How NetSuite Can Help Reduce Shrink
Inventory Management
NetSuite tracks stock movement and automates cycle counts with tools like Smart Count. It also manages inventory across locations, reducing tracking errors.
Financial Tracking
NetSuite ERP links inventory with financials. It reduces manual work and errors by syncing systems. Dashboards show real-time shrink indicators for fast response.
Final Thoughts
Retail shrinkage affects profits, safety, and customer trust. You may not stop all losses, but you can control a lot of them. Identify the causes. Use the right tools and processes. Train your team. Even small steps can reduce shrink and protect your business.
Frequently Asked Questions
What is retail shrinkage?
Retail shrinkage refers to the loss of inventory due to factors like theft, administrative errors, supplier fraud, or damaged goods. It represents the difference between recorded inventory and what’s available for sale.
Why is shrinkage a serious problem in retail?
Shrinkage directly affects a retailer’s bottom line. According to the 2023 NRF National Retail Security Survey, U.S. retailers lost $121.6 billion to shrinkage. This rising cost makes loss prevention a critical priority.
What are the main causes of retail shrinkage?
The top causes include:
- External theft (shoplifting)
- Organized retail crime (ORC)
- Internal theft (employee fraud)
- Human errors
- Return fraud
- Vendor fraud
- Administrative mistakes
- Point-of-sale (POS) errors
- Damaged goods
Supply chain issues
How can I detect shrinkage in my store?
Conduct regular inventory audits, integrate point-of-sale (POS) and inventory systems, monitor suspicious employee behavior, and review security footage to identify and analyze shrinkage patterns.

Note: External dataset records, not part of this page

(** The body of the [for] loop of [main], from index [i] on. *)
Fixpoint print_results (i : nat) (results : list (list (string * str)))
  : M World unit :=
  match results with
  | [] => mret tt
  | result :: rest =>
      fp ← lift_result (generate_task_plan.result_getitem result "file_path");
      print (nl ++ str_of_nat i ++ lit ". File: " ++ fp);;
      print (lit "Content:");;
      print (repeat 45%N 40);;
      c ← lift_result (generate_task_plan.result_getitem result "content");
      print c;;
      print (repeat 45%N 80);;
      print_results (S i) rest
  end.

(** The body of the [try] of [main]. *)
Definition search_and_show (query : str) : M World unit :=
  results ← search_code_base.search_code_base env query None;
  print (nl ++ lit "Search Query: " ++ query);;
  print (nl ++ lit "Matching Files:");;
  print (repeat 45%N 80);;
  print_results 1 results.

Definition main : M World unit :=
  query ← input (lit "Enter your search query: ");
  try_except (search_and_show query) (fun e => print (search_error e)).

End WithEnv.
End search_main.

(** ** scripts/index_code_base.py, [init_weaviate_collection] and [main] *)
Module index_main.

Inductive DataType := TEXT.

(** What [collections.create] is told about a collection: its properties
    and its vectorizer ([None] for [Configure.Vectorizer.none()]). *)
Record CollectionConfig := {
  config_properties : list (string * DataType);
  config_vectorizer : option str
}.

(** The vector store as [init_weaviate_collection] sees it: the world of
    the scripts, and the collections of the cluster by name. *)
Record Cluster := {
  cluster_world : World;
  cluster_collections : gmap (list N) CollectionConfig
}.

(** Whether [collections.list_all] or [collections.create] raises. *)
Record SchemaEnv := {
  list_all_fault : Cluster -> option exn;
  create_fault : Cluster -> str -> option exn
}.

(** Run a computation of the scripts' world inside the cluster. *)
Definition in_world {A} (m : M World A) : M Cluster A :=
  fun c =>
    match m (cluster_world c) with
    | (r, w') =>
        (r, {| cluster_world := w';
               cluster_collections := cluster_collections c |})
    end.

Definition raise_when (fault : Cluster -> option exn) : M Cluster unit :=
  fun c =>
    match fault c with
    | Some e => (Raise e, c)
    | None => (Ok tt, c)
    end.

Section WithEnv.
Context (env : Env) (senv : SchemaEnv).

What technologies can help reduce shrinkage?
Modern solutions include:
- RFID tags for inventory tracking
- Surveillance systems with AI-based alerts
- Real-time POS monitoring
- Integrated ERP systems like NetSuite
How does organized retail crime (ORC) affect shrinkage?
- ORC groups target high-value goods and often resell them online. In 2023, ORC was identified as a major contributor to retail shrinkage, leading to store closures in many urban areas.
What role do employees play in shrinkage?
Employee theft remains a significant contributor to shrink. Dishonest behavior like under-ringing, fake returns, and inventory manipulation can go unnoticed without proper checks.
Can better training help reduce shrinkage?
Yes. Employee training on proper procedures, customer service, and security awareness helps minimize errors and dishonest behavior.
How often should inventory audits be done?
Conduct cycle counts weekly or monthly, and perform full physical inventories at least once or twice a year, depending on store size and risk level.
Is investing in loss prevention worth it for small retailers?
Absolutely. Even small investments in prevention—like basic CCTV, POS checks, and clear policies—can deliver significant ROI by reducing losses.